Recursively construct all the possible left tree (returns vector<TreeNode*>) and all the possible right tree. And outer for loop left trees and inner for loop right trees to construct all the unique trees.
                     

No Access:
(8)    272.    Closest Binary Search Tree Value II 

No Access:
(9).  270.    Closest Binary Search Tree Value 


Find in Tree

(1).  652      Find Duplicate Subtrees

        construct a string to vector of TreeNode map. If there is duplicated trees,
        then the corresponding map element second size (vector size) is great than 1.
        Push all elements satisfy that in the result map and return.

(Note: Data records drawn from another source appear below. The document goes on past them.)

(** * Clipwise: highlight selection, caption grouping, subtitle encoding and
      clip rendering

    A shallow embedding of the caption and clip pipeline of the repository:

    - [lib/ai/highlights.ts]: [detectHighlights], [formatTime],
      [filterHighlightsByScore], [getBestHighlight] and, in the same file,
      the caption module that the processor imports as [../ai/captions]
      ([generateCaptions], [captionsToASS], [generateKaraokeEvents],
      [formatASSTime], [hexToASSColor]),
    - [lib/ai/providers.ts]: [checkAIConfiguration],
    - [lib/video/processor.ts]: [extractClip], [cropToVertical],
      [burnCaptions], [getVideoMetadata], [createClip],
    - the clip routes ([process], [retry], [regenerate]): the selection of
      the words of a clip and the options of the calls.

    Conventions of the embedding.

    - A JavaScript [number] is a rational ([Q]): every finite binary64
      number is one, and comparisons of numbers are exact; [===] on numbers
      is [Qeq_bool].  [JS.round64] rounds a rational to the nearest
      binary64 number, ties to even, and [JS.sub] and [JS.mul] are the
      subtraction and the multiplication of the machine: the exact result,
      rounded.  They are used where the rounding shows in what the code
      returns: the duration of a highlight, the times of the words of a
      clip, and the centiseconds of a time stamp.  The remainder [%] is
      exact on binary64 numbers.  The quotients by 60 and 3600 under
      [Math.floor], the arithmetic on frame sizes, the opacity byte and the
      duration handed to the media engine are computed exactly.  Overflow,
      [NaN] and the infinities are not modelled, except for the [NaN] that
      [parseInt] returns.
    - A JavaScript string is a [string] of 8-bit characters.  Where the
      sources change the case of arbitrary text or trim it
      ([generateCaptions]) the two functions are parameters; on the output
      of [toString(16)], which is ASCII, [toUpperCase] is defined.
    - A promise that settles is a [completion]: it resolves with a value or
      rejects with a thrown value.  Code that talks to the outside world
      (the language model, the media engine, the file system) is written in
      the monad [Eff], which threads the state of that world and keeps it
      when an exception is thrown, as JavaScript does. *)

From Stdlib Require Import ZArith QArith Qround Qabs Qpower Lqa.
From Stdlib Require Import String Ascii List Lia Bool.
From stdpp Require Import base strings gmap list.

Local Open Scope Z_scope.
Local Open Scope string_scope.

(** ** Thrown values, completions and the effect monad *)

(** What a [catch] clause can receive: an [Error] instance carrying a
    message, or any other value. *)
Inductive thrown : Type :=
| ErrorObject (message : string)
| OtherValue.

Inductive completion (A : Type) : Type :=
| Return (a : A)
| Throw (t : thrown).
Arguments Return {A} a.
Arguments Throw {A} t.

(** [error instanceof Error ? error.message : 'Unknown error'] *)
Definition messageOf (t : thrown) : string :=
  match t with
  | ErrorObject m => m
  | OtherValue => "Unknown error"
  end.

Definition Eff (S A : Type) : Type := S -> completion A * S.

Definition ret {S A} (a : A) : Eff S A := fun s => (Return a, s).
Definition throw {S A} (t : thrown) : Eff S A := fun s => (Throw t, s).
Definition bind {S A B} (m : Eff S A) (k : A -> Eff S B) : Eff S B :=
  fun s => match m s with
           | (Return a, s') => k a s'
           | (Throw t, s') => (Throw t, s')
           end.
(** [try { m } catch (e) { h e }] *)
Definition tryCatch {S A} (m : Eff S A) (h : thrown -> Eff S A) : Eff S A :=
  fun s => match m s with
           | (Return a, s') => (Return a, s')
           | (Throw t, s') => h t s'
           end.

Declare Scope eff_scope.
Delimit Scope eff_scope with eff.
Notation "'let*' x ':=' m 'in' k" := (bind m (fun x => k))
  (at level 10, x name, m at level 100, k at level 200) : eff_scope.
Notation "'run' m 'in' k" := (bind m (fun _ => k))
  (at level 10, m at level 100, k at level 200) : eff_scope.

 (2).  515      Find Largest Value in Each Tree Row
                   Just keep the max value while level traversal.

(3).  513       Find Bottom Left Tree Value
                     BFS: Level Traversal, return the last nextLevelStarter value
                     DFS: keep track of the maxDepth, depth, leftVal, whenever the current depth is
                              greater than maxDepth, update maxDepth and leftVal (cur node val)

(4).  501       Find Mode in Binary Search Tree
                    InOrder traversal to collect the (1) maxCount (mode)  (2)  each element and its
                   count /frequency  in a map.  loop again to put the element value of modes into the result
                   vector and return it.


(5).  366       Find Leaves of Binary Tree. (locked)


Redundant Connection

(1).  684.        Redundant Connection


                         Union find algorithm for disjoint set.
                        See Union Find algorithm for disjoint set (并查集算法)

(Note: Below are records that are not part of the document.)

(** The first export of a list that the type does not implement. *)
Lemma first_not_implemented (d : BeanDefinition) (l : list rtype) :
  Forall (λ t, Kind_ t = Interface) l →
  (∃ t, t ∈ l ∧ implements (Type' d) t = false) →
  ∃ pre t post, l = pre ++ t :: post ∧ Forall (exportable d) pre ∧
    Kind_ t = Interface ∧ implements (Type' d) t = false.
Proof.
  induction l as [|u l IH]; intros Hl (t & Ht & Hi); [by apply elem_of_nil in Ht|].
  apply Forall_cons_1 in Hl as [Hu Hl].
  destruct (implements (Type' d) u) eqn:Hiu.
  - apply elem_of_cons in Ht as [->|Ht]; [congruence|].
    destruct IH as (pre & t' & post & -> & Hpre & Hk & Hi'); [done|by eauto|].
    exists (u :: pre), t', post. split_and!; try done. by constructor.
  - exists [], u, l. split_and!; done.
Qed.

(** C4, as amended: take a descriptor whose resolution reaches the loop
    over its exports (it was below Resolving, its condition is absent or
    held, auto-export returned no error), all its declared exports being
    interface types, the range over the exports visiting each of them.
    If its type does not implement one of its declared exports,
    [resolveBean] returns the error made of the descriptor's description
    and of the name of an export the type does not implement.  If the type
    implements every export, [resolveBean] returns nil and the descriptor
    is indexed under each of them. *)
Theorem C4_unimplemented_export_is_an_error fuel b c c2 c3 :
  (∀ l t, t ∈ rangeExports l ↔ t ∈ l) →
  at_exports fuel b c c2 c3 →
  Forall (λ t, Kind_ t = Interface) (exports (store c b)) →
  ((∃ t, t ∈ exports (store c b) ∧ implements (Type' (store c b)) t = false) →
   ∃ t c', t ∈ exports (store c3 b) ∧ implements (Type' (store c b)) t = false ∧
     resolveBean (S fuel) b c =
       Return (Some (Description (store c b) +:+ " not implement " +:+ String_ t
                     +:+ " interface")) c') ∧
  ((∀ t, t ∈ exports (store c3 b) → implements (Type' (store c b)) t = true) →
   ∃ c', resolveBean (S fuel) b c = Return None c' ∧
     ∀ t, t ∈ exports (store c3 b) → b ∈ beansByType c' t).
Proof.
  intros Hrange Hat Hk. rewrite (at_exports_resolveBean Hat).
  pose proof (at_exports_interfaces Hat Hk) as Hk3.
  split.
  - intros (t & Ht & Hi).
    destruct (first_not_implemented (store c3 b) (rangeExports (exports (store c3 b))))
      as (pre & t' & post & Hl & Hpre & Hk' & Hi').
    { apply list.Forall_forall. intros u Hu. apply (proj1 (Hrange _ _)) in Hu.
      by apply (proj1 (list.Forall_forall _ _) Hk3). }
    { exists t. rewrite Hrange, (at_exports_Type Hat). split; [|done].
      by apply (at_exports_declared Hat). }
    exists t', (indexed_under_all b pre c3). split_and!.
    + apply Hrange. rewrite Hl, elem_of_app, elem_of_cons. auto.
    + by rewrite <- (at_exports_Type Hat).
    + unfold bind. rewrite Hl, (indexExports_fail _ _ _ _ _ Hpre Hk' Hi').
      unfold not_implement. by rewrite (at_exports_Description Hat).
  - intros Hall. eexists. unfold bind. rewrite indexExports_ok.
    + split; [reflexivity|]. intros t Ht.
      apply (touches_byType_own _ _ _ (touches_named_resolved b _)).
      apply elem_of_indexed_under_all. by apply Hrange.
    + apply list.Forall_forall. intros u Hu. apply (proj1 (Hrange _ _)) in Hu. split.
      * by apply (proj1 (list.Forall_forall _ _) Hk3).
      * rewrite (at_exports_Type Hat). by apply Hall.
Qed.

(** C10: when [resolveBean] fails on an export its bean's type does not
    implement, with [pre] the exports the loop visited before it, the
    descriptor is left at Resolving, still in the identity index, indexed
    under its concrete type and under each export of [pre], and under no
    name; it is never named later either, for it stays at Resolving
    through every further resolution, and resolving it again does
    nothing. *)
Theorem C10_failed_resolution_is_not_rolled_back fuel b c c2 c3 pre t post :
  keyed c →
  (∀ n, b ∉ beansByName c !!! n) →
  at_exports fuel b c c2 c3 →
  rangeExports (exports (store c3 b)) = pre ++ t :: post →
  Forall (exportable (store c3 b)) pre →
  Kind_ t = Interface →
  implements (Type' (store c3 b)) t = false →
  ∃ c', resolveBean (S fuel) b c = Return (Some (not_implement (store c b) t)) c' ∧
    status (store c' b) = Resolving ∧
    (∀ k, beansById c !! k = Some b → beansById c' !! k = Some b) ∧
    b ∈ beansByType c' (Type' (store c b)) ∧
    (∀ u, u ∈ pre → b ∈ beansByType c' u) ∧
    (∀ c'', resolution c' c'' →
       status (store c'' b) = Resolving ∧ ∀ n, b ∉ beansByName c'' !!! n) ∧
    (∀ fuel', resolveBean (S fuel') b c' = Return None c').
Proof.
  intros Hc Hn Hat Hl Hpre Hk Hi. exists (indexed_under_all b pre c3).
  assert (status (store (indexed_under_all b pre c3) b) = Resolving) as Hst.
  { rewrite store_indexed_under_all. apply (at_exports_status Hat). }
  split_and!.
  - rewrite (at_exports_resolveBean Hat). unfold bind.
    rewrite Hl, (indexExports_fail _ _ _ _ _ Hpre Hk Hi).
    unfold not_implement. by rewrite (at_exports_Description Hat).
  - exact Hst.
  - intros k Hk0. rewrite beansById_indexed_under_all. by apply (at_exports_byId Hat).
  - apply (touches_byType_own _ _ _ (touches_indexed_under_all b pre c3)).
    apply (at_exports_byType Hat).
  - intros u Hu. by apply elem_of_indexed_under_all.
  - intros c'' R.
    pose proof (resolution_frozen _ _ R b (settled_Resolving _ Hst)) as F.
    split; [by rewrite (frozen_store _ _ _ F)|].
    intros n. rewrite (frozen_byName _ _ _ F), beansByName_indexed_under_all.
    rewrite (at_exports_byName Hat). apply Hn.
  - intros fuel'. apply resolveBean_settled. by apply settled_Resolving.
Qed.

(** ** Building the identity index *)

Lemma registerBeans_loop_duplicate bs : ∀ seen c,
  (∀ k x, beansById c !! k = Some x → ID (store c x) = k ∧ x ∈ seen) →
  (∀ x, x ∈ seen → is_Some (beansById c !! ID (store c x))) →
  (∃ i j x y, (i < j)%nat ∧ (seen ++ bs) !! i = Some x ∧ (seen ++ bs) !! j = Some y ∧
     (length seen ≤ j)%nat ∧ ID (store c x) = ID (store c y)) →
  ∃ i j x y, (i < j)%nat ∧ (seen ++ bs) !! i = Some x ∧ (seen ++ bs) !! j = Some y ∧
    ID (store c x) = ID (store c y) ∧
    registerBeans_loop bs c = Panicked (duplicate_beans c y x).
Proof.
  induction bs as [|y bs IH];
    intros seen c Hin Hseen (i & j & x0 & y0 & Hij & Hi & Hj & Hlen & Hid).
  - rewrite app_nil_r in Hj. apply lookup_lt_Some in Hj. lia.
  - simpl. unfold bind at 1, get.
    destruct (beansById c !! ID (store c y)) as [d|] eqn:Hy.
    + destruct (Hin _ _ Hy) as [Hd Hds].
      apply list_elem_of_lookup in Hds as [i' Hi'].
      exists i', (length seen), d, y. split_and!.
      * by apply lookup_lt_Some in Hi'.
      * by apply lookup_app_l_Some.
      * by rewrite list_lookup_middle.
      * done.
      * done.
    + unfold bind, modify.
      set (c1 := set_beansById (<[ID (store c y) := y]> (beansById c)) c).
      destruct (IH (seen ++ [y]) c1) as (i' & j' & x' & y' & H1 & H2 & H3 & H4 & H5).
      * intros k x Hk. simpl in Hk. apply lookup_insert_Some in Hk as [[<- <-]|[Hne Hk]].
        -- split; [done|]. apply elem_of_app. right. by apply list_elem_of_singleton.
        -- destruct (Hin _ _ Hk). split; [done|]. apply elem_of_app. by left.
      * intros x Hx. simpl. apply elem_of_app in Hx as [Hx|Hx].
        -- apply lookup_insert_is_Some'. right. by apply Hseen.
        -- apply list_elem_of_singleton in Hx as ->. apply lookup_insert_is_Some'. by left.
      * exists i, j, x0, y0. rewrite <- app_assoc. simpl. split_and!; try done.
        rewrite length_app. simpl.
        destruct (decide (j = length seen)) as [->|]; [|lia]. exfalso.
        rewrite list_lookup_middle in Hj by done. injection Hj as <-.
        rewrite lookup_app_l in Hi by done.
        apply list_elem_of_lookup_2, Hseen in Hi. rewrite Hid, Hy in Hi.
        by destruct Hi.
      * rewrite <- app_assoc in H2, H3. simpl in H2, H3. eauto 10.
Qed.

   (2).  685.       Redundant Connection II (hard)

Complete Tree

222 Count Complete Tree Nodes 
This problem can be solved in O(N) time using DFS (preOrder/InOrder/postOrder) or BFS (level traversal using queue). But they both TLE. Clearly, the problem needs some algorithm more clever which utilize the complete tree property.

Note 1: the height of a complete tree is the left most tree node, we get the the height of a complete tree in O(lgN) time. 


Note 2: for any  given complete tree. At least one of the left and the right sub-tree is full binary tree. If the height of the left tree is equal to the height of the right tree, then the left tree must be full tree. Else if the height of the left is NOT equal (great than actually) to the height of the right tree. Then the right tree more be full tree. 


Note 3:  For a given full tree, its nodes  number is 2^height - 1 (single node is count as height 0).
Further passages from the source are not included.